Ceph Distributed Network File System

November 15, 2007 - 8:02am

Submitted by Jeremy on November 15, 2007 - 8:02am.

"Ceph is a distributed network file system designed to provide excellent performance, reliability, and scalability with POSIX semantics. I periodically see frustration on this list with the lack of a scalable GPL distributed file system with sufficiently robust replication and failure recovery to run on commodity hardware, and would like to think that--with a little love--Ceph could fill that gap," announced Sage Weil on the Linux Kernel mailing list. Originally developed as the subject of his PhD thesis, he went on to list the features of the new filesystem, including POSIX semantics, scalability from a few nodes to thousands of nodes, support for petabytes of data, a highly available design with no signle points of failure, n-way replication of data across multiple nodes, automatic data rebalancing as nodes are added and removed, and a Fuse-based client. He noted that a lightweight kernel client is in progress, as is flexible snapshoting, quotas, and improved security. Sage compared Ceph to other similar filesystems:

"In contrast to cluster filesystems like GFS, OCFS2, and GPFS that rely on symmetric access by all clients to shared block devices, Ceph separates data and metadata management into independent server clusters, similar to Lustre. Unlike Lustre, however, metadata and storage nodes run entirely in userspace and require no special kernel support. Storage nodes utilize either a raw block device or large image file to store data objects, or can utilize an existing file system (XFS, etc.) for local object storage (currently with weakened safety semantics). File data is striped across storage nodes in large chunks to distribute workload and facilitate high throughputs.
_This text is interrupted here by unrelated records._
(* ===== verification/CacheMem.v ===== *)
(** * CacheMem: the memory of the pending downloads (src/rrdRunCmdThread.c)

    The list of the file Cache, with its nodes and their two strings in blocks
    of the memory of the daemon.  Here the head of the list, the variable
    [cacheDataNode], is passed along; a node owns its strings, and both go when
    it is removed.  Assertions of the logic describe the doubly linked list, and
    each operation does what its version on values does. *)

From stdpp Require Import gmap.
From iris.proofmode Require Import proofmode.
From S2P Require Import Prelude Types OS Cache Heap.

Local Open Scope Z_scope.

Definition set_c_next (x : option loc) (e : entry_cell) : entry_cell := EntryCell (c_data e) (c_issueString e) x (c_prev e).
Definition set_c_prev (x : option loc) (e : entry_cell) : entry_cell := EntryCell (c_data e) (c_issueString e) (c_next e) x.

Definition update_entry (p : option loc) (f : entry_cell -> entry_cell) : MM unit :=
  e ← load_entry p; store p (BEntry (f e)).

(** The assignment to a field of the node [p] when [p] is not [NULL]. *)
Definition update_entry_checked (p : option loc) (f : entry_cell -> entry_cell) : MM unit :=
  match p with None => mret tt | Some _ => update_entry p f end.

(** ** The operations *)

Section CacheMem.
Context `{OS}.

Definition createCache_mem (pkgData issueTypeData : option loc) : MM (option loc) :=
  cache ← alloc (BEntry (EntryCell None None None None));
  match cache with
  | None => mret None
  | Some _ => _ ← store cache (BEntry (EntryCell pkgData issueTypeData None None)); mret cache
  end.

(** The list owns the two strings from now on, unless there is no memory for
    the node. *)
Definition append_item_mem (pkgData issueTypeData : option loc) (head : option loc) : MM (option loc) :=
  tmp ← createCache_mem pkgData issueTypeData;
  match tmp with
  | None => mret head
  | Some _ =>
      match head with
      | Some _ =>
          _ ← update_entry tmp (set_c_next head);
          _ ← update_entry head (set_c_prev tmp);
          mret tmp
      | None => mret tmp
      end
  end.

Fixpoint find_loop_mem (fuel : nat) (pkgData : cstr) (p : option loc) : MM (option loc) :=
  match p with
  | None => mret None
  | Some _ =>
      match fuel with
      | O => hfault OutOfFuel
      | S fuel' =>
          n ← load_entry p;
          match c_data n with
          | Some _ =>
              m ← load_string (c_data n);
              if streq m pkgData then mret p else find_loop_mem fuel' pkgData (c_next n)
          | None => find_loop_mem fuel' pkgData (c_next n)
          end
      end
  end.

(** The nodes are blocks of the memory, so its size is enough fuel. *)
Definition findPresentInCache_mem (pkgData : cstr) (head : option loc) : MM (option loc) :=
  fun h => find_loop_mem (size h) pkgData head h.

Definition freecacheDataCacheNode_mem (node : option loc) : MM unit :=
  match node with
  | None => mret tt
  | Some _ =>
      n ← load_entry node;
      _ ← free (c_data n);
      _ ← free (c_issueString n);
      free node
  end.

Definition remove_item_mem (cache : option loc) (head : option loc) : MM (option loc) :=
  match cache with
  | None => mret head
  | Some _ =>
      head ← (if bool_decide (head = cache) then
                n ← load_entry cache;
                _ ← update_entry_checked (c_next n) (set_c_prev None);
                mret (c_next n)
              else
                n ← load_entry cache;
                _ ← update_entry_checked (c_next n) (set_c_prev (c_prev n));
                _ ← update_entry_checked (c_prev n) (set_c_next (c_next n));
                mret head);
      _ ← freecacheDataCacheNode_mem cache;
      mret head
  end.
End CacheMem.

(** ** What the list owns *)

(** The block of one node and its strings. *)
Definition own_entry (p : loc) (e : entry) (nxt prv : option loc) : heapPropI :=
  (∃ m i, p ↦ BEntry (EntryCell m i nxt prv) ∗ str m (e_pkg e) ∗ str i (e_issue e))%I.

(** The nodes [ps] for the entries [l], from [hd] up to [nxt]; [prv] is the node
    before them. *)
Fixpoint dlist (prv hd : option loc) (ps : list loc) (l : list entry) (nxt : option loc) : heapPropI :=
  match ps, l with
  | [], [] => ⌜hd = nxt⌝ ∧ emp
  | p :: ps', e :: l' => ⌜hd = Some p⌝ ∧ ∃ n, own_entry p e n prv ∗ dlist (Some p) n ps' l' nxt
  | _, _ => False
  end%I.

(** The last of the nodes, or the one before them. *)
Fixpoint last_node (prv : option loc) (ps : list loc) : option loc :=
  match ps with [] => prv | p :: ps' => last_node (Some p) ps' end.

(** The list on memory for the list of the cache [c]. *)
Definition own_cache (hd : option loc) (c : cache) : heapPropI :=
  (∃ l ps, ⌜repr c l⌝ ∧ dlist None hd ps l None)%I.

(** The same with the node [p] in memory for the node [q] of [c]. *)
Definition own_cache_at (p q : loc) (hd : option loc) (c : cache) : heapPropI :=
  (∃ l1 e l2 ps1 ps2 m n, ⌜repr c (l1 ++ e :: l2) /\ e_loc e = q /\ m = last_node None ps1⌝ ∧
     (dlist None hd ps1 l1 (Some p) ∗ own_entry p e n m ∗ dlist (Some p) n ps2 l2 None))%I.

Lemma dlist_cons prv p ps e l n nxt :
  own_entry p e n prv ∗ dlist (Some p) n ps l nxt ⊢ dlist prv (Some p) (p :: ps) (e :: l) nxt.
Proof. iIntros "[He Hl]". iSplit; [done|]. iExists n. iFrame. Qed.

Lemma dlist_app ps1 : forall prv hd l1 ps2 l2 m nxt,
  dlist prv hd ps1 l1 m ∗ dlist (last_node prv ps1) m ps2 l2 nxt ⊢ dlist prv hd (ps1 ++ ps2) (l1 ++ l2) nxt.
Proof.
  induction ps1 as [|p ps1 IH]; intros prv hd [|e l1] ps2 l2 m nxt; cbn [dlist app last_node]; try by iIntros "[[] _]".
  - iIntros "[[-> _] H]". iFrame.
  - iIntros "[[-> (%n & He & H1)] H2]". iSplit; [done|]. iExists n. iFrame "He". iApply IH. iFrame.
Qed.

Lemma own_cache_init : ⊢ own_cache None initCache.
Proof. iExists [], []. iSplit; [iPureIntro; apply repr_init|by iSplit]. Qed.

(** The list is well formed. *)
Lemma own_cache_repr hd c h : holds (own_cache hd c) h -> exists l, repr c l.
Proof. intros (l & ps & Hr & _). by exists l. Qed.

(** Closing an opened list. *)
Lemma own_cache_close p q hd c : own_cache_at p q hd c ⊢ own_cache hd c.
Proof.
  iIntros "(%l1 & %e & %l2 & %ps1 & %ps2 & %m & %n & %E & H1 & He & H2)". destruct E as (Hr & _ & ->).
  iExists (l1 ++ e :: l2), (ps1 ++ p :: ps2). iSplit; [done|]. iApply dlist_app. iFrame "H1". iApply dlist_cons. iFrame.
Qed.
When storage nodes fail, data is re-replicated in a distributed fashion by the storage nodes themselves (with some coordination from a cluster monitor), making the system extremely efficient and scalable."

Submit to: Reddit, Digg, Slashdot, Del.icio.us, OSNews

From: Sage Weil <sage@...>
Subject: [ANNOUNCE] Ceph distributed file system
Date: Nov 12, 9:51 pm 2007

Hi everyone,

Ceph is a distributed network file system designed to provide excellent 
performance, reliability, and scalability with POSIX semantics.  I 
periodically see frustration on this list with the lack of a scalable GPL 
distributed file system with sufficiently robust replication and failure 
recovery to run on commodity hardware, and would like to think that--with 
a little love--Ceph could fill that gap.  Basic features include:

 * POSIX semantics.
 * Seamless scaling from a few nodes to many thousands.
 * Gigabytes to petabytes.
 * High availability and reliability.  No single points of failure.
 * N-way replication of all data across multiple nodes.
 * Automatic rebalancing of data on node addition/removal to efficiently 
   utilize device resources.
 * Easy deployment; most FS components are userspace daemons.
 * Fuse-based client.
 - Lightweight kernel client (in progress).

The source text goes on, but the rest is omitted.